Os pedidos de remoção de conteúdo ainda são residuais no nosso país – apenas algumas ordens judiciais devido a processos por difamação.

O relatório mostra que por todo o mundo, nos últimos três anos, têm aumentado os pedidos de dados dos governos sobre os utilizadores. Os dados sobre Portugal mostram que no primeiro semestre de 2013 foram feitos quase seis vezes mais pedidos do que os contabilizados no segundo semestre de 2009, totalizando 261 pedidos de informação do Governo sobre os utilizadores. Nos EUA, no mesmo período, foram feitos 10.918 pedidos; 2.691 na Índia; 2.311 na Alemanha; e 2.011 na França.

Por outro lado, os dados apresentados pelo Relatório de Transparência da Google mostram que cada vez menos pedidos têm sido respondidos com envio de dados pela empresa – as autoridades já chegaram a ter 50% de respostas com dados dos utilizadores portugueses entre janeiro e junho de 2011, uma percentagem que se encontrava nos 30% nos primeiros meses de 2013. 

Num post no blog da Google, Richard Salgado, diretor jurídico do departamento de Segurança da Informação e Cumprimento da Lei, ressalva no entanto que o aumento geral dos pedidos tem que ser considerado, em parte, no contexto do “crescimento contínuo do uso dos nossos serviços”.

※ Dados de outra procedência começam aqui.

Fixpoint add_definitions (es : gmap string entry) (ids : list string) (definitions : list TypeDefinition)
    : result (gmap string entry * list string) :=
  match definitions with
  | [] => Ok (es, ids)
  | d :: rest =>
      let* _ := validReference (td_Identity d) in
      let id := ref_URI (td_Identity d) in
      if bool_decide (is_Some (es !! id)) then Err (cat_invalid "duplicate identity %s" [id])
      else
        let* s := check_definition d in
        add_definitions (<[id := MkEntry d [] s]> es) (ids ++ [id])%list rest
  end.

Fixpoint check_parents (es : gmap string entry) (d : TypeDefinition) (seen : gset string) (parents : list Reference) : result unit :=
  match parents with
  | [] => Ok tt
  | parent :: rest =>
      let* _ := require es parent (td_Kind d) in
      if bool_decide (ref_URI parent ∈ seen) then
        Err (cat_invalid "%s repeats parent %s" [ref_URI (td_Identity d); ref_URI parent])
      else check_parents es d ({[ref_URI parent]} ∪ seen) rest
  end.

Definition check_references (es : gmap string entry) (d : TypeDefinition) : result unit :=
  let* _ := check_parents es d ∅ (td_Parents d) in
  let* _ := all_ok (fun selector => checkSelector es selector KindLink) (td_OwnsOutgoing d) in
  all_ok (fun pair => let* _ := checkEndpointConstraint es (ep_Source pair) in checkEndpointConstraint es (ep_Target pair))
    (td_EndpointPairs d).

(** A nil entry would be dereferenced: every parent was required before. *)
Definition nil_entry : error := Errorf "nil pointer dereference" [].
Definition starved : error := Errorf "out of fuel" [].

Definition resolution : Type := gmap string entry * gset string.

Definition parent_uris (e : entry) : list string := map ref_URI (td_Parents (en_definition e)).
Definition set_closure (e : entry) (closure : list string) : entry := MkEntry (en_definition e) closure (en_schema e).

Section Parents.
Context (rec : string -> resolution -> result resolution).

(** The loop over the parents collects their closures. *)
Fixpoint resolve_parents (parents : list string) (set : gset string) (st : resolution) : result (gset string * resolution) :=
  match parents with
  | [] => Ok (set, st)
  | parent :: rest =>
      let* st := rec parent st in
      match fst st !! parent with
      | None => Err nil_entry
      | Some p => resolve_parents rest (set ∪ list_to_set (en_closure p)) st
      end
  end.
End Parents.

Fixpoint resolve (fuel : nat) (id : string) (st : resolution) : result resolution :=
  match fuel with
  | O => Err starved
  | S fuel =>
      let '(es, visiting) := st in
      match es !! id with
      | None => Err nil_entry
      | Some e =>
          match en_closure e with
          | _ :: _ => Ok st
          | [] =>
              if bool_decide (id ∈ visiting) then Err (cat_invalid "conformance cycle at %s" [id])
              else
                let* (set, (es, visiting)) := resolve_parents (resolve fuel) (parent_uris e) {[id]} (es, {[id]} ∪ visiting) in
                Ok (<[id := set_closure e (sort_units (base.elements set))]> es, visiting ∖ {[id]})
          end
      end
  end.

Fixpoint resolve_all (fuel : nat) (ids : list string) (st : resolution) : result resolution :=
  match ids with
  | [] => Ok st
  | id :: rest => let* st := resolve fuel id st in resolve_all fuel rest st
  end.

Definition entry_check (es : gmap string entry) (id : string) : result unit :=
  match es !! id with Some e => check_references es (en_definition e) | None => Err nil_entry end.

(** Each turn of the recursion adds an identifier to the visiting set. *)
Definition New (definitions : list TypeDefinition) : result Catalog :=
  let* (es, ids) := add_definitions ∅ [] definitions in
  let ids := sort_units ids in
  let* _ := all_ok (entry_check es) ids in
  let* (es, _) := resolve_all (S (length ids)) ids (es, ∅) in
  Ok (MkCatalog es ids).

(** ** Queries *)

Definition ValidateDeclaredType (c : Catalog) (ref : Reference) (kind : ResourceKind) : result unit :=
  let* _ := require (entries c) ref kind in
  match entries c !! ref_URI ref with
  | Some e => if td_Abstract (en_definition e) then Err (cat_invalid "%s is abstract and cannot be declared directly" [ref_URI ref]) else Ok tt
  | None => Err nil_entry
  end.

Definition cat_Definition (c : Catalog) (id : string) : option TypeDefinition := en_definition <$> entries c !! id.

Definition Public (c : Catalog) (kind : ResourceKind) : list TypeDefinition :=
  omap (fun id =>
    match entries c !! id with
    | Some e => let d := en_definition e in if td_Public d && ((kind ==? "") || (td_Kind d ==? kind)) then Some d else None
    | None => None
    end) (ids c).

(** The closure of a type; [] when it is not selected. *)
Definition closure_of (c : Catalog) (id : string) : list string :=
  match entries c !! id with Some e => en_closure e | None => [] end.

Definition Conforms (c : Catalog) (actual required : Reference) : bool :=
  is_ok (require (entries c) actual "") && is_ok (require (entries c) required "") &&
  existsb (fun ancestor => ancestor ==? ref_URI required) (closure_of c (ref_URI actual)).

Definition Closure (c : Catalog) (ref : Reference) : result (list Reference) :=
  let* _ := require (entries c) ref "" in
  Ok (omap (fun id => td_Identity ∘ en_definition <$> entries c !! id) (closure_of c (ref_URI ref))).

Definition selects (c : Catalog) (link : Reference) (selector : Selector) : bool :=
  sel_Any selector || existsb (Conforms c link) (sel_AnyOf selector).

Definition owns_of (c : Catalog) (id : string) : list Selector :=
  match entries c !! id with Some e => td_OwnsOutgoing (en_definition e) | None => [] end.

Definition cat_Owns (c : Catalog) (bead link : Reference) : result bool :=
  let* _ := require (entries c) bead KindBead in
  let* _ := require (entries c) link KindLink in
  Ok (existsb (fun id => existsb (selects c link) (owns_of c id)) (closure_of c (ref_URI bead))).

(** ** Endpoints and properties *)

Definition checkEndpointFacts (c : Catalog) (e : EndpointFacts) : result unit :=
  if ef_ResourceKind e ==? "bead" then
    if (ef_Scope e !=? "same") && (ef_Scope e !=? "cross") then Err (cat_invalid "resolved Bead needs same/cross Scope evidence" [])
    else require (entries c) (ef_Type e) KindBead
  else if ef_ResourceKind e ==? "resource" then
    if (ef_Scope e !=? "") || bool_decide (ef_Type e <> MkReference "" "") then
      Err (cat_invalid "opaque resource cannot assert Bead Scope or Type evidence" [])
    else Ok tt
  else Err (cat_invalid "unresolved/Link endpoint is not Bead or opaque resource evidence" []).

Definition endpointMatches (c : Catalog) (rule : EndpointConstraint) (facts : EndpointFacts) : bool :=
  if ec_ResourceKind rule !=? ef_ResourceKind facts then false
  else if ec_ResourceKind rule ==? "resource" then true
  else if (ec_Scope rule !=? "either") && (ec_Scope rule !=? ef_Scope facts) then false
  else if sel_Any (ec_Types rule) then true
  else existsb (Conforms c (ef_Type facts)) (sel_AnyOf (ec_Types rule)).
(* ===== verification/TypeConformance.v ===== *)
(** * Conformance in a type catalog

    What the construction of a catalog accepts, the closures it computes, and the
    meaning of conformance, ownership and endpoint eligibility. *)

From stdpp Require Import base option list strings gmap sets sorting relations.
From Stdlib Require Import Ascii ZArith Lia.
From S2P Require Import Prelude GoStr Utf8 GraphPaths GraphJSON GraphGrammar GraphEqual GraphURL GraphValues GraphDescriptor GraphRoundtrip TypeCatalog.

Open Scope string_scope.
Open Scope Z_scope.

(** ** Loops *)

Lemma all_ok_iff {A} (f : A -> result unit) l : all_ok f l = Ok tt <-> Forall (fun a => f a = Ok tt) l.
Proof.
  induction l as [|a l IH]; cbn [all_ok]; [by split; [constructor|]|]. rewrite Forall_cons, <- IH.
  destruct (f a) as [[]|]; cbn; [by split; [|intros []]|]. split; [done|by intros []].
Qed.

Lemma tc_first {A} (R : relation A) x y : tc R x y -> exists z, R x z /\ rtc R z y.
Proof. intros [x' y' Hs|x' z y' Hs Ht]; [exists y'; split; [done|apply rtc_refl]|exists z; split; [done|by apply tc_rtc]]. Qed.

Section Conformance.
Context `{GoUnicode} `{SchemaLib}.

(** ** The law of a selection *)

Definition identity_of (d : TypeDefinition) : string := ref_URI (td_Identity d).

(** A reference names a definition of the selection, of the kind asked for
    (any kind for the empty one) and of the revision it carries, if any. *)
Definition resolves (defs : list TypeDefinition) (kind : ResourceKind) (r : Reference) : Prop :=
  ValidateTypeURL (ref_URI r) = Ok tt /\ ValidString (ref_Revision r) = true /\
  exists d, d ∈ defs /\ identity_of d = ref_URI r /\ (kind = "" \/ td_Kind d = kind) /\
    (ref_Revision r = "" \/ ref_Revision r = ref_Revision (td_Identity d)).

Definition selector_ok (defs : list TypeDefinition) (kind : ResourceKind) (s : Selector) : Prop :=
  (sel_Any s = true /\ sel_AnyOf s = []) \/
  (sel_Any s = false /\ sel_AnyOf s <> [] /\ NoDup (sel_AnyOf s) /\ Forall (resolves defs kind) (sel_AnyOf s)).

Definition endpoint_ok (defs : list TypeDefinition) (e : EndpointConstraint) : Prop :=
  (ec_ResourceKind e = "resource" /\ ec_Scope e = "" /\ ec_Types e = MkSelector false []) \/
  (ec_ResourceKind e = "bead" /\ ec_Scope e ∈ ["same"; "cross"; "either"] /\ selector_ok defs KindBead (ec_Types e)).

Record references_ok (defs : list TypeDefinition) (d : TypeDefinition) : Prop := ReferencesOk {
  ro_parents : Forall (resolves defs (td_Kind d)) (td_Parents d);
  ro_distinct : NoDup (map ref_URI (td_Parents d));
  ro_owns : Forall (selector_ok defs KindLink) (td_OwnsOutgoing d);
  ro_pairs : Forall (fun p => endpoint_ok defs (ep_Source p) /\ endpoint_ok defs (ep_Target p)) (td_EndpointPairs d);
}.

(** [x] declares [y] as a parent. *)
Definition refines (defs : list TypeDefinition) (x y : string) : Prop :=
  exists d, d ∈ defs /\ identity_of d = x /\ y ∈ map ref_URI (td_Parents d).

(** What is checked of a definition on its own. *)
Definition local_ok (d : TypeDefinition) : Prop := validReference (td_Identity d) = Ok tt /\ is_ok (check_definition d) = true.

Record selection_ok (defs : list TypeDefinition) : Prop := SelectionOk {
  so_distinct : NoDup (map identity_of defs);
  so_local : Forall local_ok defs;
  so_references : Forall (references_ok defs) defs;
  so_acyclic : forall x, ~ tc (refines defs) x x;
}.

(** ** The entries of a selection *)

(** The entries hold the definitions. *)
Definition holds (defs : list TypeDefinition) (es : gmap string entry) : Prop :=
  forall id d, (en_definition <$> es !! id = Some d) <-> (d ∈ defs /\ identity_of d = id).

Lemma holds_absent defs es d : holds defs es -> es !! identity_of d = None -> identity_of d ∉ map identity_of defs.
Proof.
  intros Hh He (d' & E & Hd')%list_elem_of_fmap. assert (en_definition <$> es !! identity_of d = Some d') as E' by (apply Hh; by split).
  by rewrite He in E'.
Qed.

Lemma holds_insert defs es d s : holds defs es -> es !! identity_of d = None -> holds (defs ++ [d]) (<[identity_of d := MkEntry d [] s]> es).
Proof.
  intros Hh He id d'. rewrite elem_of_app, list_elem_of_singleton. destruct (decide (id = identity_of d)) as [->|Hne].
  - rewrite lookup_insert_eq. cbn. split; [intros [= ->]; by auto|]. intros [[Hd'| ->] E]; [|done].
    destruct (holds_absent _ _ _ Hh He). apply list_elem_of_fmap. by exists d'.
  - rewrite lookup_insert_ne by done. rewrite (Hh id d'). split; [intros []; by auto|]. intros [[Hd'| ->] E]; [done|by subst].
Qed.

(** The state after the definitions are added: nothing is resolved yet. *)
Record added (defs : list TypeDefinition) (es : gmap string entry) (ids : list string) : Prop := Added {
  ad_holds : holds defs es; ad_ids : ids = map identity_of defs; ad_distinct : NoDup (map identity_of defs);
  ad_fresh : forall id e, es !! id = Some e -> en_closure e = [];
  ad_schema : forall id e, es !! id = Some e -> check_definition (en_definition e) = Ok (en_schema e);
}.
(* ===== verification/TypePopulation.v ===== *)
(** * What the constraint validator accepts

    Kahn's algorithm finds a cycle exactly when there is one, and the validator
    accepts exactly the populations that satisfy every rule of every family. *)

From stdpp Require Import base option list strings gmap sets relations.
From Stdlib Require Import Ascii ZArith Lia.
From S2P Require Import Prelude GoStr Utf8 GraphPaths GraphURL GraphScope TypeCatalog TypeConformance TypeConstraints.

Open Scope string_scope.
Open Scope Z_scope.

(** ** Counting *)

Fixpoint occurrences {A} `{EqDecision A} (a : A) (l : list A) : Z :=
  match l with
  | [] => 0
  | b :: rest => (if bool_decide (b = a) then 1 else 0) + occurrences a rest
  end.

Section Occurrences.
Context {A : Type} `{EqDecision A}.
Implicit Types a : A.

Lemma occurrences_nonneg a l : 0 <= occurrences a l.
Proof. induction l as [|b l IH]; cbn; [done|]. case_bool_decide; lia. Qed.

Lemma occurrences_pos a l : 0 < occurrences a l <-> a ∈ l.
Proof.
  induction l as [|b l IH]; cbn [occurrences]; [split; [lia|by intros ?%not_elem_of_nil]|].
  pose proof (occurrences_nonneg a l). rewrite elem_of_cons, <- IH. case_bool_decide; [split; [by left|lia]|].
  split; [right; lia|intros [->|?]; [done|lia]].
Qed.

Lemma occurrences_zero a l : occurrences a l = 0 <-> a ∉ l.
Proof. rewrite <- occurrences_pos. pose proof (occurrences_nonneg a l). lia. Qed.

Lemma occurrences_app a l l' : occurrences a (l ++ l') = occurrences a l + occurrences a l'.
Proof. induction l as [|b l IH]; cbn; [done|]. rewrite IH. lia. Qed.

Lemma occurrences_length a l : occurrences a l <= Z.of_nat (length l).
Proof. induction l as [|b l IH]; cbn [occurrences length]; [done|]. case_bool_decide; lia. Qed.
End Occurrences.

(** ** Graphs as lists of edges *)

Section Kahn.
Context (edges : list (string * string)).

Definition arc (u v : string) : Prop := (u, v) ∈ edges.
Definition node (v : string) : Prop := v ∈ map fst edges \/ v ∈ map snd edges.

(** The targets of the edges from one node, in order; with multiplicity. *)
Definition successors (u : string) : list string := map snd (filter (fun e => fst e = u) edges).

(** The edges into [v] from nodes outside [done]. *)
Definition waiting (done : list string) (v : string) : Z :=
  occurrences v (map snd (filter (fun e => fst e ∉ done) edges)).

Lemma arc_nodes u v : arc u v -> node u /\ node v.
Proof. intros He. split; [left|right]; apply list_elem_of_fmap; by exists (u, v). Qed.

Lemma waiting_zero done v : waiting done v = 0 <-> forall u, arc u v -> u ∈ done.
Proof.
  unfold waiting. rewrite occurrences_zero, list_elem_of_fmap. split.
  - intros Hn u He. destruct (decide (u ∈ done)) as [|Hu]; [done|]. destruct Hn. exists (u, v). split; [done|].
    apply list_elem_of_filter. by split.
  - intros Ha ([u w] & -> & [Hu He]%list_elem_of_filter). cbn in *. by apply Hu, Ha.
Qed.

Lemma waiting_step done q v : q ∉ done -> waiting done v = waiting (done ++ [q]) v + occurrences v (successors q).
Proof.
  intros Hq. unfold waiting, successors. induction edges as [|[u w] es IH]; [done|]. rewrite !filter_cons. cbn [fst snd].
  destruct (decide (u = q)) as [->|Hu].
  - rewrite decide_True by done. rewrite (decide_False (P := q ∉ (done ++ [q])%list)) by (intros Hn; apply Hn, elem_of_app; right; by left).
    cbn [map occurrences]. lia.
  - destruct (decide (u ∉ done)) as [Hd|Hd].
    + rewrite decide_True by (intros [?|?%list_elem_of_singleton]%elem_of_app; done). cbn [map occurrences]. lia.
    + rewrite decide_False; [done|]. intros Hn. apply Hd. intros Hin. apply Hn, elem_of_app. by left.
Qed.

(** ** One node *)

Lemma visit_successors_spec ts : forall m,
  (forall v, v ∈ ts -> exists n, m !! v = Some n /\ occurrences v ts <= n) ->
  let '(m', new) := visit_successors ts m in
  (forall v, m' !! v = (fun n => n - occurrences v ts) <$> m !! v) /\ NoDup new /\
  (forall v, v ∈ new <-> v ∈ ts /\ m !! v = Some (occurrences v ts)).
Proof.
  induction ts as [|t ts IH]; intros m Hm; cbn [visit_successors].
  - split; [intros v; destruct (m !! v); cbn; [f_equal; lia|done]|]. split; [constructor|]. intros v. rewrite elem_of_nil. tauto.
  - destruct (Hm t ltac:(by left)) as (n & Hn & Hle). rewrite Hn. cbn [default from_option id]. cbn [occurrences] in Hle.
    rewrite bool_decide_eq_true_2 in Hle by done. specialize (IH (<[t := n - 1]> m)).
    destruct (visit_successors ts (<[t := n - 1]> m)) as [m' new]. destruct IH as (H1 & H2 & H3).
    { intros v Hv. destruct (decide (v = t)) as [->|Hne]; [rewrite lookup_insert_eq; exists (n - 1); split; [done|lia]|].
      rewrite lookup_insert_ne by done. destruct (Hm v ltac:(by right)) as (k & Hk & Hkl). exists k. split; [done|].
      cbn [occurrences] in Hkl. by rewrite bool_decide_eq_false_2 in Hkl. }
    assert (forall v, v ∈ new <-> v ∈ ts /\ (if decide (v = t) then n - 1 = occurrences v ts else m !! v = Some (occurrences v ts))) as Hnew.
    { intros v. rewrite H3. destruct (decide (v = t)) as [->|Hne]; [rewrite lookup_insert_eq|by rewrite lookup_insert_ne].
      split; (intros [? E]; split; [done|]); [by injection E|by f_equal]. }
    split; [|split].
    + intros v. rewrite H1. cbn [occurrences]. destruct (decide (v = t)) as [->|Hne].
      * rewrite lookup_insert_eq, Hn, bool_decide_eq_true_2 by done. cbn. f_equal. lia.
      * rewrite lookup_insert_ne, bool_decide_eq_false_2 by done. destruct (m !! v); cbn; [f_equal; lia|done].
    + destruct (n - 1 =? 0) eqn:E; simplify_bool; [|done]. constructor; [|done]. intros [Ht _]%Hnew.
      apply occurrences_pos in Ht. lia.
    + intros v. cbn [occurrences]. rewrite elem_of_cons. destruct (decide (v = t)) as [->|Hne].
      * rewrite bool_decide_eq_true_2, Hn by done. destruct (n - 1 =? 0) eqn:E; simplify_bool.
        -- pose proof (occurrences_nonneg t ts). split; [intros _; split; [by left|f_equal; lia]|intros _; by left].
        -- rewrite Hnew, decide_True by done. split; [intros [? ?]; split; [by left|f_equal; lia]|].
           intros [_ E']. injection E' as E'. pose proof (occurrences_nonneg t ts). split; [apply occurrences_pos|]; lia.
      * rewrite bool_decide_eq_false_2 by done. assert (v ∈ (if n - 1 =? 0 then t :: new else new) <-> v ∈ new) as ->.
        { destruct (n - 1 =? 0); [|done]. rewrite elem_of_cons. split; [by intros [?|?]|by right]. }
        rewrite Hnew, decide_False by done. replace (0 + occurrences v ts) with (occurrences v ts) by lia.
        split; (intros [Hv ?]; split; [|done]); [by right|by destruct Hv as [?|?]].
Qed.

Afinal, que pedidos são estes?

Trata-se de dados requisitados por “organismos governamentais de investigação de atividades criminosas, organismos administrativos, tribunais e outros”. Em alguns casos, a Google envia um e-mail a informar o utilizador que foi feito um pedido para aceder a informações da respectiva conta, mas há situações em que a empresa não é autorizada a fazer essa comunicação.

A Google salienta: “estes números incluem somente os pedidos que somos autorizados a publicar“. E é aí que começa a verdadeira polémica.

Google vs EUA

De acordo com Richard Salgado, a grande luta da Google é a de poder vir a partilhar “que tipos de pedidos e quantas solicitações cada governo exige de nós e de outras empresas”. Em andamento agora está um braço de ferro contra o Departamento de Justiça dos EUA, que “afirma que a legislação americana não permite o compartilhamento de informações sobre alguns pedidos que envolvem a segurança nacional“.

O representante da Google esclarece que foi pedido “aos governos de todo o mundo que obedeçam aos acordos jurídicos internacionais e respeitem as leis dos diferentes países para garantir o devido processo legal” de partilha das informações sobre os dados pedidos sobre os cidadãos.

Para saber mais sobre os pedidos que os governos podem fazer à Google, consulte a página do relatório com algumas respostas.

Pedidos de remoção de conteúdo

Porque nem tudo o que se publica na Internet é de boa fé, a Google recebe também pedidos de remoção de conteúdo. No entanto, em Portugal, esse número ainda é residual – apenas cinco pedidos foram feitos no segundo semestre de 2012, e só três destes é que acabaram por ser efetivamente removidos pela Google.

A grande maioria dos pedidos feitos pelo Governo são ordens judiciais, e o principal motivo são os casos de difamação. A nível mundial, os casos de privacidade e segurança e incumprimento da lei eleitoral seguem-se no topo dos pedidos de remoção de conteúdo.